The relocation agents with Santa Fe showed us all types of houses in and around Madhapur, Kondapur, Gachibowli and even a couple in Jubilee Hills/ Film Nagar area. We found some in Sunday newspaper classifieds and visited them. In the end, either the apartment was too small or too pricey (Rs. 50,ooo + ) or too large (5000 sq ft + )  or too remote ( nothing around us for 5-6 kms) or had construction going around or had poor location overlooking slums, graveyards or plain trash or simply didn’t have 100% power backup (including AC’s) or piped gas.

Based on that we shortlisted 2 complexes:

  • Jayabheri Silicon County
  • Trendset Winz

In the complexes we had shortlisted, we visited almost every flat that was available ( imagine 10 – 12 apartments ) in different towers/wings. We were looking for an apartment that had minimal wood work in all rooms except kitchen , had enough room in the bedroom for our king sized bed and atleast one sdie table and was more to our taste.
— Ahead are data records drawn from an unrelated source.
(** White space and line terminators, as [trim] understands them, among the
    code units below 256: TAB, LF, VT, FF, CR, SP and NBSP. *)
Definition isSpace (c : ascii) : bool :=
  ((9 <=? code c) && (code c <=? 13)) || (code c =? 32) || (code c =? 160).

(** Lower-casing of one code unit below 256: A-Z, and the Latin-1 capitals
    U+00C0..U+00DE except the multiplication sign U+00D7. *)
Definition lower (c : ascii) : ascii :=
  let n := code c in
  if ((65 <=? n) && (n <=? 90))
     || ((192 <=? n) && (n <=? 222) && negb (n =? 215))
  then ascii_of_nat (Z.to_nat (n + 32))
  else c.

(** *** String methods *)

Fixpoint toLowerCase (s : string) : string :=
  match s with
  | "" => ""
  | String c r => String (lower c) (toLowerCase r)
  end.

Fixpoint trimStart (s : string) : string :=
  match s with
  | "" => ""
  | String c r => if isSpace c then trimStart r else s
  end.

Fixpoint trimEnd (s : string) : string :=
  match s with
  | "" => ""
  | String c r =>
      match trimEnd r with
      | "" => if isSpace c then "" else String c ""
      | r' => String c r'
      end
  end.

Definition trim (s : string) : string := trimEnd (trimStart s).

(** [s.includes(needle)] *)
Fixpoint includes (needle s : string) : bool :=
  String.prefix needle s ||
  match s with
  | "" => false
  | String _ r => includes needle r
  end.

(** [s.split(sep)] for a separator of one character: never empty. *)
Fixpoint split (sep : ascii) (s : string) : list string :=
  match s with
  | "" => [""]
  | String c r =>
      if Ascii.eqb c sep then "" :: split sep r
      else match split sep r with
           | [] => [String c ""]
           | p :: ps => String c p :: ps
           end
  end.

(** [a.pop()] read as a value: the last element, [undefined] on []. *)
Definition pop {A} (l : list A) : option A := List.last (map Some l) None.

(** [s.replace(/-/g, ' ')] *)
Fixpoint replace_hyphens (s : string) : string :=
  match s with
  | "" => ""
  | String c r =>
      String (if Ascii.eqb c "-" then " "%char else c) (replace_hyphens r)
  end.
Alas either the apartments were too traditionally decorated or had wardrobes or doors such that we wouldnt have been able to arrange our furniture (especially the bed). The duplexes is Jayabheri were our best bet but were out of our price point or were only rented out furnished.

Luckily, a duplex apartment owner  in Jayabheri Silicon County, same complex as were temporary put up, agreed to rent it out unfurnished as well as lowered the rent as it was not renting for a couple of months. The location is great, had all the amenities we were looking for and has 100 % power back up. After a 45C summer, we were not going to stay in a complex that didn’t have power backup.

Although the rent is higher than my original budget, it had everything else. And the owner let us keep whatever furnishings we needed (fridge, microwave, washing machine, dryer etc) and removed the rest.

We got the possession on June 1st but we slowly moved into the apartment over last 3 weekends. We scheduled a thorough cleaning of the apartment, got additional shelves put up in the kitchen, got all the bed sheets and towels laundered, hung up our curtains, put up the art work and arranged and rearranged everything till it started to resemble a bit like our old house in Seattle.

We still have to get a new fridge and microwave ( the ones from the apartment are old, quiet small and almost on last leg of their life ) and a convection oven. We still have a gazillion things to do ( get some plants, wall mount the TV’s, hook up the home theater, rearrange the store-room , make the current staircase railing bit safe etc) but this is it for now. Deep breath and baby steps- thats the mantra for now.

About rutujak

A travel addict, self confessed foodie and a mom trying to make SFO my home after a decade in Seattle and a stint in Hyderabad, India.

Posted on June 28, 2012, in Life in India and tagged , , , , , . Bookmark the permalink. 3 Comments.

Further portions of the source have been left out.